YOUR OBJECTIVE -
From the entries below, reproduce exactly the line containing "Definition fit (k", the line containing "uint_as_u128_ok a : U256", and every line in between, with nothing added.

START WORKING DATA

(* ===== verification/CwStd.v ===== *)
(** * cosmwasm-std as the DVAMM contracts see it

    The contracts call crates that are not part of the repository: the integer
    and decimal types of cosmwasm-std, the square root of the uint crate,
    address validation, and queries answered by the bank, by cw20 tokens and by
    other contracts.  Each is a class of operations, an argument of the
    definitions that call it; [CwMathOk] states the documented behaviour of the
    numbers.  [None] stands for a panic of an operator, or for the error of a
    checked operation. *)

From S2P Require Import Prelude Rust.

(** ** Data *)

(** Rust strings as their UTF-8 bytes; [Addr] wraps a string. *)
Abbreviation rstring := (list byte).
Abbreviation Addr := (list byte).

(** [Uint128] and [Uint256] by value, [Decimal] and [Decimal256] by the number
    of their units of 10^-18. *)
Abbreviation Uint128 := Z (only parsing).
Abbreviation Uint256 := Z (only parsing).
Abbreviation Decimal := Z (only parsing).
Abbreviation Decimal256 := Z (only parsing).

Definition DECIMAL_FRACTIONAL : Z := 10 ^ 18.

Record CwCoin := MkCwCoin { denom : rstring; coin_amount : Uint128 }.
Record MessageInfo := MkMessageInfo { sender : Addr; funds : list CwCoin }.

(** The errors of cosmwasm-std the contracts return. *)
Inductive StdError :=
| GenericErr (msg : string)
| ParseErr (target msg : string)
| NotFound
| OverflowErr
| SerializeErr
| QueryErr.

#[export] Instance CwCoin_eq_dec : EqDecision CwCoin.
Proof. solve_decision. Defined.
#[export] Instance StdError_eq_dec : EqDecision StdError.
Proof. solve_decision. Defined.

(** ** Numbers *)

Class CwMath : Type := {
  u128_checked_sub : Uint128 -> Uint128 -> option Uint128;
  u128_mul : Uint128 -> Uint128 -> option Uint128;
  u128_multiply_ratio : Uint128 -> Uint128 -> Uint128 -> option Uint128;
  u256_add : Uint256 -> Uint256 -> option Uint256;
  u256_sub : Uint256 -> Uint256 -> option Uint256;
  u256_mul : Uint256 -> Uint256 -> option Uint256;
  u256_multiply_ratio : Uint256 -> Uint256 -> Uint256 -> option Uint256;
  u128_try_from : Uint256 -> option Uint128;
  dec_from_ratio : Uint128 -> Uint128 -> option Decimal;
  dec_to_uint_floor : Decimal -> Uint128;
  dec_to_uint_ceil : Decimal -> Uint128;
  dec_try_from : Decimal256 -> option Decimal;
  dec256_new : Uint256 -> Decimal256;
  dec256_one : Decimal256;
  dec256_from_ratio : Uint256 -> Uint256 -> option Decimal256;
  dec256_sub : Decimal256 -> Decimal256 -> option Decimal256;
  dec256_mul : Decimal256 -> Decimal256 -> option Decimal256;
  dec256_div : Decimal256 -> Decimal256 -> option Decimal256;
  dec256_to_uint_ceil : Decimal256 -> Uint256;
  (** The uint crate's [U256]: product, [integer_sqrt], [as_u128]. *)
  uint_mul : Z -> Z -> option Z;
  uint_sqrt : Z -> Z;
  uint_as_u128 : Z -> option Uint128 }.

(** A result that fits into [k] bits, and the panic or error otherwise. *)
Definition fit (k z : Z) : option Z := if (0 <=? z) && (z <? 2 ^ k) then Some z else None.

(** Division of naturals; a zero divisor panics. *)
Definition ratio (k a b c : Z) : option Z := if c =? 0 then None else fit k (a * b / c).

Definition ceil_div (a b : Z) : Z := if a =? 0 then 0 else 1 + (a - 1) / b.

Class CwMathOk `{M : CwMath} : Prop := {
  u128_checked_sub_ok a b : U128 a -> U128 b -> u128_checked_sub a b = fit 128 (a - b);
  u128_mul_ok a b : U128 a -> U128 b -> u128_mul a b = fit 128 (a * b);
  u128_multiply_ratio_ok a n d : U128 a -> U128 n -> U128 d -> u128_multiply_ratio a n d = ratio 128 a n d;
  u256_add_ok a b : U256 a -> U256 b -> u256_add a b = fit 256 (a + b);
  u256_sub_ok a b : U256 a -> U256 b -> u256_sub a b = fit 256 (a - b);
  u256_mul_ok a b : U256 a -> U256 b -> u256_mul a b = fit 256 (a * b);
  u256_multiply_ratio_ok a n d : U256 a -> U256 n -> U256 d -> u256_multiply_ratio a n d = ratio 256 a n d;
  u128_try_from_ok a : U256 a -> u128_try_from a = fit 128 a;
  (** Ratios are rounded down to 18 places. *)
  dec_from_ratio_ok n d : U128 n -> U128 d -> dec_from_ratio n d = ratio 128 n DECIMAL_FRACTIONAL d;
  dec_to_uint_floor_ok x : U128 x -> dec_to_uint_floor x = x / DECIMAL_FRACTIONAL;
  dec_to_uint_ceil_ok x : U128 x -> dec_to_uint_ceil x = ceil_div x DECIMAL_FRACTIONAL;
  dec_try_from_ok x : U256 x -> dec_try_from x = fit 128 x;
  (** [Decimal256::new(v)] is [v] units of 10^-18, not the number [v]. *)
  dec256_new_ok v : U256 v -> dec256_new v = v;
  dec256_one_ok : dec256_one = DECIMAL_FRACTIONAL;
  dec256_from_ratio_ok n d : U256 n -> U256 d -> dec256_from_ratio n d = ratio 256 n DECIMAL_FRACTIONAL d;
  dec256_sub_ok x y : U256 x -> U256 y -> dec256_sub x y = fit 256 (x - y);
  dec256_mul_ok x y : U256 x -> U256 y -> dec256_mul x y = fit 256 (x * y / DECIMAL_FRACTIONAL);
  dec256_div_ok x y : U256 x -> U256 y -> dec256_div x y = ratio 256 x DECIMAL_FRACTIONAL y;
  dec256_to_uint_ceil_ok x : U256 x -> dec256_to_uint_ceil x = ceil_div x DECIMAL_FRACTIONAL;
  uint_mul_ok a b : U256 a -> U256 b -> uint_mul a b = fit 256 (a * b);
  uint_sqrt_ok a : U256 a -> uint_sqrt a = Z.sqrt a;
  uint_as_u128_ok a : U256 a -> uint_as_u128 a = fit 128 a }.

(** The documented behaviour, computed. *)
#[export] Instance cw_math : CwMath := {
  u128_checked_sub a b := fit 128 (a - b);
  u128_mul a b := fit 128 (a * b);
  u128_multiply_ratio := ratio 128;
  u256_add a b := fit 256 (a + b);
  u256_sub a b := fit 256 (a - b);
  u256_mul a b := fit 256 (a * b);
  u256_multiply_ratio := ratio 256;
  u128_try_from := fit 128;
  dec_from_ratio n d := ratio 128 n DECIMAL_FRACTIONAL d;
  dec_to_uint_floor x := x / DECIMAL_FRACTIONAL;
  dec_to_uint_ceil x := ceil_div x DECIMAL_FRACTIONAL;
  dec_try_from := fit 128;
  dec256_new v := v;
  dec256_one := DECIMAL_FRACTIONAL;
  dec256_from_ratio n d := ratio 256 n DECIMAL_FRACTIONAL d;
  dec256_sub x y := fit 256 (x - y);
  dec256_mul x y := fit 256 (x * y / DECIMAL_FRACTIONAL);
  dec256_div x y := ratio 256 x DECIMAL_FRACTIONAL y;
  dec256_to_uint_ceil x := ceil_div x DECIMAL_FRACTIONAL;
  uint_mul a b := fit 256 (a * b);
  uint_sqrt := Z.sqrt;
  uint_as_u128 := fit 128 }.

#[export] Instance cw_math_ok : CwMathOk.
Proof. split; reflexivity. Qed.

(** ** Addresses *)

(** [deps.api.addr_validate]: a valid address is returned unchanged. *)
Class CwApi : Type := { addr_validate : rstring -> result StdError Addr }.
Class CwApiOk `{A : CwApi} : Prop := {
  addr_validate_ok s a : addr_validate s = ROk a -> a = s;
  addr_validate_total s : ~ panics (addr_validate s) }.

(** ** Lemmas *)

Lemma fit_some k z : uint k z -> fit k z = Some z.
Proof.
  intros [? ?]. unfold fit. rewrite (proj2 (Z.leb_le _ _)), (proj2 (Z.ltb_lt _ _)) by lia. reflexivity.
Qed.

Lemma fit_inv k z v : fit k z = Some v -> v = z /\ uint k z.
Proof.
  unfold fit. case_bool; [|discriminate]. intros [= <-]. zify_bools. split; [easy|split; lia].
Qed.

Lemma fit_none k z : fit k z = None <-> ~ uint k z.
Proof.
  unfold fit, uint. case_bool; zify_bools; split; try easy; intros; try lia.
Qed.

Lemma ratio_some k a b c : 0 < c -> uint k (a * b / c) -> ratio k a b c = Some (a * b / c).
Proof. intros. unfold ratio. rewrite (proj2 (Z.eqb_neq _ _)) by lia. now apply fit_some. Qed.

Lemma ratio_inv k a b c v : ratio k a b c = Some v -> c <> 0 /\ v = a * b / c /\ uint k v.
Proof.
  unfold ratio. case_bool; [discriminate|]. intros H%fit_inv. zify_bools. intuition congruence.
Qed.

(** Rounding a fraction of at most 1 gives 0 or 1. *)
Lemma ceil_div_le1 x d : 0 <= x <= d -> ceil_div x d = if x =? 0 then 0 else 1.
Proof.
  intros H. unfold ceil_div. case_bool; zify_bools; [easy|].
  rewrite Z.div_small; lia.
Qed.

Lemma ceil_div_bounds x d : 0 < d -> 0 <= x -> d * (ceil_div x d - 1) < x \/ x = 0 /\ ceil_div x d = 0.
Proof.
  intros Hd Hx. unfold ceil_div. case_bool; zify_bools; [right; lia|left].
  pose proof (Z.mul_div_le (x - 1) d Hd). lia.
Qed.

Lemma ceil_div_ge x d : 0 < d -> 0 <= x -> x <= d * ceil_div x d.
Proof.
  intros Hd Hx. unfold ceil_div. case_bool; zify_bools; [lia|].
  pose proof (Z.mod_pos_bound (x - 1) d Hd). pose proof (Z.div_mod (x - 1) d). lia.
Qed.

Lemma ceil_div_nonneg x d : 0 < d -> 0 <= x -> 0 <= ceil_div x d.
Proof. intros. unfold ceil_div. case_bool; [lia|]. zify_bools. pose proof (Z.div_pos (x - 1) d). lia. Qed.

END WORKING DATA

SOLUTION TO THE EXERCISE -
Definition fit (k z : Z) : option Z := if (0 <=? z) && (z <? 2 ^ k) then Some z else None.

(** Division of naturals; a zero divisor panics. *)
Definition ratio (k a b c : Z) : option Z := if c =? 0 then None else fit k (a * b / c).

Definition ceil_div (a b : Z) : Z := if a =? 0 then 0 else 1 + (a - 1) / b.

Class CwMathOk `{M : CwMath} : Prop := {
  u128_checked_sub_ok a b : U128 a -> U128 b -> u128_checked_sub a b = fit 128 (a - b);
  u128_mul_ok a b : U128 a -> U128 b -> u128_mul a b = fit 128 (a * b);
  u128_multiply_ratio_ok a n d : U128 a -> U128 n -> U128 d -> u128_multiply_ratio a n d = ratio 128 a n d;
  u256_add_ok a b : U256 a -> U256 b -> u256_add a b = fit 256 (a + b);
  u256_sub_ok a b : U256 a -> U256 b -> u256_sub a b = fit 256 (a - b);
  u256_mul_ok a b : U256 a -> U256 b -> u256_mul a b = fit 256 (a * b);
  u256_multiply_ratio_ok a n d : U256 a -> U256 n -> U256 d -> u256_multiply_ratio a n d = ratio 256 a n d;
  u128_try_from_ok a : U256 a -> u128_try_from a = fit 128 a;
  (** Ratios are rounded down to 18 places. *)
  dec_from_ratio_ok n d : U128 n -> U128 d -> dec_from_ratio n d = ratio 128 n DECIMAL_FRACTIONAL d;
  dec_to_uint_floor_ok x : U128 x -> dec_to_uint_floor x = x / DECIMAL_FRACTIONAL;
  dec_to_uint_ceil_ok x : U128 x -> dec_to_uint_ceil x = ceil_div x DECIMAL_FRACTIONAL;
  dec_try_from_ok x : U256 x -> dec_try_from x = fit 128 x;
  (** [Decimal256::new(v)] is [v] units of 10^-18, not the number [v]. *)
  dec256_new_ok v : U256 v -> dec256_new v = v;
  dec256_one_ok : dec256_one = DECIMAL_FRACTIONAL;
  dec256_from_ratio_ok n d : U256 n -> U256 d -> dec256_from_ratio n d = ratio 256 n DECIMAL_FRACTIONAL d;
  dec256_sub_ok x y : U256 x -> U256 y -> dec256_sub x y = fit 256 (x - y);
  dec256_mul_ok x y : U256 x -> U256 y -> dec256_mul x y = fit 256 (x * y / DECIMAL_FRACTIONAL);
  dec256_div_ok x y : U256 x -> U256 y -> dec256_div x y = ratio 256 x DECIMAL_FRACTIONAL y;
  dec256_to_uint_ceil_ok x : U256 x -> dec256_to_uint_ceil x = ceil_div x DECIMAL_FRACTIONAL;
  uint_mul_ok a b : U256 a -> U256 b -> uint_mul a b = fit 256 (a * b);
  uint_sqrt_ok a : U256 a -> uint_sqrt a = Z.sqrt a;
  uint_as_u128_ok a : U256 a -> uint_as_u128 a = fit 128 a }.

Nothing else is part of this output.